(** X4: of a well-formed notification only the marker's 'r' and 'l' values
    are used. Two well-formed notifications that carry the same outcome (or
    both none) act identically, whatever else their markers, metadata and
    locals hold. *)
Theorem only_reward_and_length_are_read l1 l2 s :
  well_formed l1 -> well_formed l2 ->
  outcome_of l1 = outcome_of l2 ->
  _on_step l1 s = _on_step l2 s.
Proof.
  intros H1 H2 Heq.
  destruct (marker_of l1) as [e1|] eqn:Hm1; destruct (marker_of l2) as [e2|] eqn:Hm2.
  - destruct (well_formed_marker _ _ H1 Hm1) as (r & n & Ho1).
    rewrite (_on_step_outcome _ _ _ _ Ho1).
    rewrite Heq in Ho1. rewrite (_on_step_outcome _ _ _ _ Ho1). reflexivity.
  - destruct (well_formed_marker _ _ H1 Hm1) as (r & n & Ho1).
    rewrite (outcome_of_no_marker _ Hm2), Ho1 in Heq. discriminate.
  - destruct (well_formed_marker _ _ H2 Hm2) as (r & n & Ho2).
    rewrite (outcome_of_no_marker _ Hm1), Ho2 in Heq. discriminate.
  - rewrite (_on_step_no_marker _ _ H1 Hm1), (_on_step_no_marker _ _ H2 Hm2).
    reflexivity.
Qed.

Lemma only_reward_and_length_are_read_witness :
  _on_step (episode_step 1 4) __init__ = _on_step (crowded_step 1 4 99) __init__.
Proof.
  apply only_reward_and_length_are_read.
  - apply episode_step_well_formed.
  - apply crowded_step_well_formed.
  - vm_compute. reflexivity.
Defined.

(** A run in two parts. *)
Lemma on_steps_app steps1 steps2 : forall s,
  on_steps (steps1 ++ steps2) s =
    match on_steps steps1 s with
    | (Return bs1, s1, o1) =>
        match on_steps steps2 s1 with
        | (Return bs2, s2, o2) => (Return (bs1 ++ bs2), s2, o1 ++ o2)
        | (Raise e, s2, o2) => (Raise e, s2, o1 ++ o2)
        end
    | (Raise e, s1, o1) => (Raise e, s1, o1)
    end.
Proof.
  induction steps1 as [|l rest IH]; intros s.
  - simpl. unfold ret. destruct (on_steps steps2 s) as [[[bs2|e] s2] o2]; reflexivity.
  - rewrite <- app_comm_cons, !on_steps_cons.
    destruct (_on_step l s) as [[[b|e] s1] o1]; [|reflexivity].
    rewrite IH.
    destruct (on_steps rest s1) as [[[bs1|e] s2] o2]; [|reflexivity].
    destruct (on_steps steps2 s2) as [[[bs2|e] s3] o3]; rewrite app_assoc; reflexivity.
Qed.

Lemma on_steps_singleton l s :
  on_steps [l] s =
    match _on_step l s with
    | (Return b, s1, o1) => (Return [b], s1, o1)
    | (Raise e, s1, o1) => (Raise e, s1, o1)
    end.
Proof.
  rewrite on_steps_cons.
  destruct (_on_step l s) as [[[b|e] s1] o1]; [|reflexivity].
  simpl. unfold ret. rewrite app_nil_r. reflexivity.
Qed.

:: WORK ORDER ::
Output exactly what runs from the line with "- rewrite <- app_comm_cons, !on_steps_cons." to the final line above, both lines included, and nothing else.

:: RESULT OF THE EXERCISE ::
  - rewrite <- app_comm_cons, !on_steps_cons.
    destruct (_on_step l s) as [[[b|e] s1] o1]; [|reflexivity].
    rewrite IH.
    destruct (on_steps rest s1) as [[[bs1|e] s2] o2]; [|reflexivity].
    destruct (on_steps steps2 s2) as [[[bs2|e] s3] o3]; rewrite app_assoc; reflexivity.
Qed.

Lemma on_steps_singleton l s :
  on_steps [l] s =
    match _on_step l s with
    | (Return b, s1, o1) => (Return [b], s1, o1)
    | (Raise e, s1, o1) => (Raise e, s1, o1)
    end.
Proof.
  rewrite on_steps_cons.
  destruct (_on_step l s) as [[[b|e] s1] o1]; [|reflexivity].
  simpl. unfold ret. rewrite app_nil_r. reflexivity.
Qed.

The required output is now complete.